- **Work task**
Write out, word for word, every line in the data below from the one containing "0 <= n -> 0 <= x < 2" to the one containing "let x2 := Z.lxor x1 (Z.shiftr x1 8) in", both of them included.

___

(** Folding the upper half of a word onto the lower half keeps the parity. *)
Lemma bits_parity_fold n x :
  bits_parity (val_bits n (Z.lxor x (Z.shiftr x (Z.of_nat n)))) = bits_parity (val_bits (n + n) x).
Proof. by rewrite val_bits_app, bits_parity_app, bits_parity_lxor, xorb_comm. Qed.

Lemma val_bits_land_ones n x : val_bits n (Z.land x (Z.ones (Z.of_nat n))) = val_bits n x.
Proof. rewrite Z.land_ones by lia. apply val_bits_mod. Qed.

(** Case analysis on the values of a small range. *)
Lemma Z_small_cases (P : Z -> Prop) (n : nat) :
  Forall P (Z.of_nat <$> seq 0 n) -> forall x, 0 <= x < Z.of_nat n -> P x.
Proof.
  intros H x Hx. rewrite Forall_fmap, Forall_forall in H.
  rewrite <- (Z2Nat.id x) by lia. apply H. apply in_seq. lia.
Qed.

Lemma lookup_field {A} (l : list A) pos n k :
  take n (drop pos l) !! k = if decide (k < n)%nat then l !! (pos + k)%nat else None.
Proof.
  case_decide.
  - by rewrite lookup_take_lt, lookup_drop.
  - apply lookup_ge_None. rewrite length_take. lia.
Qed.

Lemma splice_disjoint {A} (l : list A) pos m pos' n :
  (pos + length m <= length l)%nat ->
  (pos' + n <= pos \/ pos + length m <= pos')%nat ->
  take n (drop pos' (splice l pos m)) = take n (drop pos' l).
Proof.
  intros Hl Hd. apply list_eq. intros k. rewrite !lookup_field. case_decide; [|done].
  rewrite lookup_splice, decide_False by lia. done.
Qed.

Lemma uwrap_lxor w a b : 0 <= w -> uwrap w (Z.lxor a b) = Z.lxor (uwrap w a) (uwrap w b).
Proof. intros. zbits k. destruct (k <? w); [done|by rewrite xorb_false_r]. Qed.

Lemma lxor_range w a b :
  0 <= a < 2 ^ w -> 0 <= b < 2 ^ w -> 0 <= Z.lxor a b < 2 ^ w.
Proof.
  intros Ha Hb. destruct (decide (0 <= w)) as [Hw|Hw].
  - rewrite <- (uwrap_small w a), <- (uwrap_small w b), <- uwrap_lxor by done.
    by apply uwrap_range.
  - rewrite Z.pow_neg_r in Ha by lia. lia.
Qed.

(** [lor] of disjoint parts as [lxor] and as a sum. *)
Lemma lxor_shiftl_add a n x :
  0 <= n -> 0 <= x < 2 ^ n -> Z.lxor (Z.shiftl a n) x = Z.shiftl a n + x.
Proof.
  intros Hn Hx. symmetry. apply Z.add_nocarry_lxor, Z.bits_inj'. intros j Hj.
  rewrite Z.land_spec, Z.shiftl_spec, Z.bits_0 by lia.
  destruct (decide (j < n)); [by rewrite Z.testbit_neg_r by lia|].
  rewrite (testbit_above n x) by lia. apply andb_false_r.
Qed.

(** The parallel parity computation both C files carry. *)
Lemma parity32_bits x0 :
  (let x1 := Z.lxor x0 (Z.shiftr x0 16) in
   let x2 := Z.lxor x1 (Z.shiftr x1 8) in
   let x3 := Z.lxor x2 (Z.shiftr x2 4) in
   let x4 := Z.land x3 15 in
   Z.land (Z.shiftr 0x6996 x4) 1) = Z.b2z (bits_parity (val_bits 32 x0)).
Proof.
  cbv zeta. set (x1 := Z.lxor x0 (Z.shiftr x0 16)).
  set (x2 := Z.lxor x1 (Z.shiftr x1 8)). set (x3 := Z.lxor x2 (Z.shiftr x2 4)).
  change (val_bits 32 x0) with (val_bits (16 + 16) x0). rewrite <- bits_parity_fold.
  change (val_bits 16 _) with (val_bits (8 + 8) x1). rewrite <- bits_parity_fold.
  change (val_bits 8 _) with (val_bits (4 + 4) x2). rewrite <- bits_parity_fold.
  change (Z.lxor x2 _) with x3. rewrite <- (val_bits_land_ones 4).
  change (Z.ones (Z.of_nat 4)) with 15. revert x3. intros x3.
  apply (Z_small_cases (fun y => Z.land (Z.shiftr 0x6996 y) 1 = Z.b2z (bits_parity (val_bits 4 y))) 16).
  - repeat constructor.
  - change 15 with (Z.ones 4). rewrite Z.land_ones by lia. apply Z.mod_pos_bound. lia.
Qed.

Lemma bits_parity_val_0 n : bits_parity (val_bits n 0) = false.
Proof. induction n as [|n IH]; [done|]. cbn. by rewrite Z.bits_0. Qed.

Lemma lxor_255 y : is_byte y -> Z.lxor 255 y = 255 - y.
Proof.
  apply (Z_small_cases (fun y => Z.lxor 255 y = 255 - y) 256).
  apply (bool_decide_unpack _). vm_compute. exact I.
Qed.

___

- **Your solution**
  0 <= n -> 0 <= x < 2 ^ n -> Z.lxor (Z.shiftl a n) x = Z.shiftl a n + x.
Proof.
  intros Hn Hx. symmetry. apply Z.add_nocarry_lxor, Z.bits_inj'. intros j Hj.
  rewrite Z.land_spec, Z.shiftl_spec, Z.bits_0 by lia.
  destruct (decide (j < n)); [by rewrite Z.testbit_neg_r by lia|].
  rewrite (testbit_above n x) by lia. apply andb_false_r.
Qed.

(** The parallel parity computation both C files carry. *)
Lemma parity32_bits x0 :
  (let x1 := Z.lxor x0 (Z.shiftr x0 16) in
   let x2 := Z.lxor x1 (Z.shiftr x1 8) in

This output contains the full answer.